IE? no offence, but please don´t use this word in the gentoo forums.

Anyway, did you test ext3 in writeback mode? What about reiserfs with the -notail flag? I heard this should improve performance.

----------

## Ulukay

i simply benched all FS with the "out of the box" configs

mount /dev/hda4 /test   :Very Happy: 

(always the same partition of course)

is someone want that i bench with special mount options i could rebench it   :Very Happy: 

----------

## Jimbow

 *Ulukay wrote:*   

> 
> 
> is someone want that i bench with special mount options i could rebench it  

 

"noatime" for everybody.  Reisers get "notail" (poor Reiser  :Smile:  ).

----------

## magnet

is there a way to convert a reiserfs3 fs to reiserfs4 without loosing data ?

I would like to bench it on my laptop.  :Cool: 

nice graph btw.

----------

## Ulukay

 *magnet wrote:*   

> is there a way to convert a reiserfs3 fs to reiserfs4 without loosing data ?
> 
> I would like to bench it on my laptop. 
> 
> nice graph btw.

 

reiser4 is NOT final

there's a high risk of data loss/coruption!!!!

----------

## magnet

the braves,do no fear the grave.  :Cool: 

----------

## Ari Rahikkala

Hmm... I'd expect the time to delete files to be reduced as bugs are ironed out from ReiserFS - the time it takes to delete one large file is so long that it's unlikely to be caused by anything fundamental in the operation of the filesystem. And once whatever causes that is fixed, the performance might increase for deleting smaller files, too.

Not that these benchmarks would be really representative of real-world filesystem performance... I want to see a test where:

1) A partition is filled to 80% with files of varying sizes between zero bytes and three gigabytes (this phase can be timed although it's not likely to happen in real-world cases) in a random directory structure

2) 10% of those files are changed so that their size changes. The changes range from just a couple of bytes added or deleted to multi-gigabyte files being zeroed or small files being grown to several magnitudes of their old size. This phase is benchmarked. 

2.1) The filesystem is aged by continuing phase two for a while. Adding and deleting random files may also be done. Assuming it's possible to calculate the contiguousness of a filesystem, you can see if it decreases over time here.
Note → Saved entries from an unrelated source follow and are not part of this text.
(** C1, as the code has it. The attribute-level descriptor of a text layer
    always carries the requested family and size (a missing or empty family
    reads Roboto-Regular, a missing or zero size reads 16). When the content
    holds an ideograph of U+4E00..U+9FA5 and the requested family is an
    ordinary font name, not the name of a member every object inherits, the
    style-level family is PingFangSC-Regular: the image of the four families
    of the substitution map and the fallback for every other family. It
    differs from the attribute-level family whenever the requested family
    is not PingFangSC-Regular itself. The style-level size is
    [Math.round(size * 1.2)], the product being the binary64 one, unless
    that is zero; then it is the requested size. For a whole-number size
    up to [2 ^ 40] the binary64 product rounds as the exact one, so the
    style-level size is round(size x 1.2) in exact arithmetic as well.
    When the content holds no such ideograph both levels carry the
    requested family and size. *)
Theorem C1_createText_dual_font (random : nat -> Q) (text : jstring) (frame : Frame.t)
    (style : TextSpec.t) (n : nat) :
  let family := strOr (TextSpec.fontFamily style) (u "Roboto-Regular") in
  let size := numOr (TextSpec.fontSize style) 16 in
  let scaled := Qfloor (JsNum.binary64 (size * JsNum.binary64 (12 # 10)) + (1 # 2)) in
  let layer := fst (createText random text frame style n) in
  get (u "name") (attributeFont layer) = VStr family
  /\ get (u "size") (attributeFont layer) = VNum size
  /\ (Exists (fun c => isCJK c = true) text ->
        (In family fontMapKeys ->
           get family CHINESE_FONT_MAP = str "PingFangSC-Regular"
           /\ get (u "name") (styleFont layer) = str "PingFangSC-Regular")
        /\ (~ In family objectPrototype ->
              get (u "name") (styleFont layer) = str "PingFangSC-Regular")
        /\ (family <> u "PingFangSC-Regular" ->
              get (u "name") (styleFont layer) <> get (u "name") (attributeFont layer))
        /\ (JsNum.finite size -> scaled <> 0%Z ->
              get (u "size") (styleFont layer) = VNum (inject_Z scaled))
        /\ (scaled = 0%Z -> get (u "size") (styleFont layer) = VNum size)
        /\ (forall k : Z, (0 < k <= 2 ^ 40)%Z -> size = inject_Z k ->
              get (u "size") (styleFont layer)
              = VNum (inject_Z (Qfloor (size * (12 # 10) + (1 # 2))))))
  /\ (~ Exists (fun c => isCJK c = true) text ->
        get (u "name") (styleFont layer) = VStr family
        /\ get (u "size") (styleFont layer) = VNum size).
Proof.
  intros family size scaled layer.
  destruct (createText_fonts random text frame style n) as [Hattr Hstyle].
  fold family size layer in Hattr, Hstyle.
  rewrite Hattr, Hstyle. clear Hattr Hstyle.
  assert (Hfam : truthy (VStr family) = true) by (by apply strOr_truthy).
  assert (Hsize : JsNum.isZero size = false) by (by apply numOr_nonzero).
  split; [reflexivity|]. split; [reflexivity|].
  change (get (u "name") (obj [("name", ?a); ("size", ?b)])) with a.
  change (get (u "size") (obj [("name", ?a); ("size", ?b)])) with b.
  split.
  - intros Hcjk. apply hasChinese_Exists in Hcjk. rewrite Hcjk.
    rewrite substitute_family.
    assert (Hname : forall P : value -> Prop,
              (memb family fontMapKeys = true -> P (str "PingFangSC-Regular")) ->
              (memb family fontMapKeys = false -> memb family objectPrototype = true ->
               P (VInherited family)) ->
              (memb family fontMapKeys = false -> memb family objectPrototype = false ->
               P (str "PingFangSC-Regular")) ->
              P (orElse (if memb family fontMapKeys then str "PingFangSC-Regular"
                         else if memb family objectPrototype then VInherited family
                              else str "PingFangSC-Regular") (str "Roboto-Regular"))).
    { intros P H1 H2 H3.
      destruct (memb family fontMapKeys) eqn:E1; [by apply H1|].
      destruct (memb family objectPrototype) eqn:E2; [by apply H2 | by apply H3]. }
    rewrite round_spec. fold scaled.
    split; [|split; [|split; [|split; [|split]]]].
    + intros Hin. apply memb_In in Hin. split.
      * unfold CHINESE_FONT_MAP, obj, get. simpl map. rewrite lookup_fontMap.
        by rewrite Hin.
      * apply Hname; intros; congruence.
    + intros Hnp. apply Hname; intros; try reflexivity.
      exfalso. apply Hnp. by apply memb_In.
    + intros Hne. apply Hname; intros; try discriminate.
      all: intros [= E]; apply Hne; symmetry; exact E.
    + intros _ Hs.
      rewrite numOr_some_nonzero; [reflexivity|].
      rewrite isZero_inject. by apply Z.eqb_neq.
    + intros Hs. rewrite Hs. unfold numOr at 1.
      change (JsNum.isZero (JsNum.ofZ 0)) with true. cbv iota.
      by rewrite numOr_some_nonzero.
    + intros k Hk Hsz.
      assert (Hsc : scaled = Qfloor (size * (12 # 10) + (1 # 2))).
      { unfold scaled. rewrite Hsz. by apply scaled_whole. }
      assert (Hpos : (1 <= scaled)%Z).
      { rewrite Hsc, Hsz. apply scaled_whole_positive. lia. }
      rewrite <- Hsc. rewrite numOr_some_nonzero; [reflexivity|].
      rewrite isZero_inject. apply Z.eqb_neq. lia.
  - intros Hcjk.
    assert (hasChinese text = false) as ->.
    { destruct (hasChinese text) eqn:E; [|done].
      apply hasChinese_Exists in E. contradiction. }
    split.
    + unfold orElse. by rewrite Hfam.
    + by rewrite !numOr_some_nonzero.
Qed.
3) cp, mv, del and such benchmarks can be done at this phase as normal. Writing and reading large files at this part would give quite good results about how the filesystem handles fragmentation, I think.
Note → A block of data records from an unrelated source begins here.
(** ** C8: repeated gets of a cached page *)

(** An event that leaves the page alone keeps it, body and deadline. *)
Lemma step_keeps_page g n e s s' ce b :
  entries (sys_world s) !! g = Some ce -> pages ce !! n = Some b ->
  calm g n (deadline ce) e s -> step e s = Next s' ->
  exists ce', entries (sys_world s') !! g = Some ce' /\
    deadline ce' = deadline ce /\ pages ce' !! n = Some b.
Proof.
  intros Hce Hb Hcalm Hs. pose proof (step_entries e s s' Hs) as He.
  destruct e as [id vars|id now|id|i b0 err now|now];
    try (exists ce; by rewrite He).
  - destruct He as (t & Ht & He). cbn in Hcalm. rewrite Ht in Hcalm.
    rewrite He. destruct (decide (t_group t = g)) as [Hg|Hg].
    + rewrite Hg, lookup_insert_eq. eexists. split; [done|].
      unfold added_entry. rewrite Hce. cbn. split; [done|].
      rewrite lookup_insert_ne; [done|]. intros Heq. by apply Hcalm.
    + exists ce. by rewrite lookup_insert_ne.
  - exists ce. rewrite He, gc_closure_lookup, Hce. cbn in Hcalm.
    apply invalid_false in Hcalm. by rewrite Hcalm.
Qed.

Lemma run_keeps_page g n es s s' ce b :
  entries (sys_world s) !! g = Some ce -> pages ce !! n = Some b ->
  quiet g n (deadline ce) es s -> run es s = Next s' ->
  exists ce', entries (sys_world s') !! g = Some ce' /\
    deadline ce' = deadline ce /\ pages ce' !! n = Some b.
Proof.
  revert s ce. induction es as [|e es IH]; intros s ce Hce Hb Hq Hrun.
  - cbn in Hrun. injection Hrun as <-. by exists ce.
  - rewrite run_cons in Hrun. cbn in Hq. destruct Hq as [Hcalm Hq].
    destruct (step e s) as [| |s1] eqn:Hs; try done.
    destruct (step_keeps_page _ _ _ _ _ _ _ Hce Hb Hcalm Hs)
      as (ce1 & Hce1 & Hd1 & Hb1).
    destruct (IH s1 ce1 Hce1 Hb1) as (ce' & ? & ? & ?); [by rewrite Hd1|done|].
    exists ce'. split; [done|]. split; [congruence|done].
Qed.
4) The filesystem is filled to as close as 100% as possible with random files, preferably small ones to make it more representative. This phase is, of course, benchmarked. Also, the absolute amount of data is calculated to see how efficiently the filesystem can mash stuff onto a limited amount of space.

It would take a long while to run these tests, unfortunately... especially as you need to run them something like five times or more due to the randomness.

Well, that's what I think of the issue anyway. But then again, I'm no statistician...

----------

## XWRed1

Copying files between hda3 and hda4?

Might be worthwhile to benchmark again with file operations between two different disks on two different ide channels (scsi too would be cool).

----------

## sindre

I would like to see how ext3 performs in writeback data mode, since another benchmark (can't find it, slashdot I think) found it to be faster than resierfs.

To boot an ext3 partition in writeback mode you must pass rootflags=data=writeback to the kernel at boot (grub.conf).

----------

## mb4guns

I see a bright light shining from reiserfs4 .... moment searching my sunglasses

----------

## metacove

Techinically it's called reiser4 and reiserfs. I tested the bitkeeper source of reiser4 a few days ago and it was quite nice. It still has a little bit to go before I'd run it full time. I am very excited for the stable release.

----------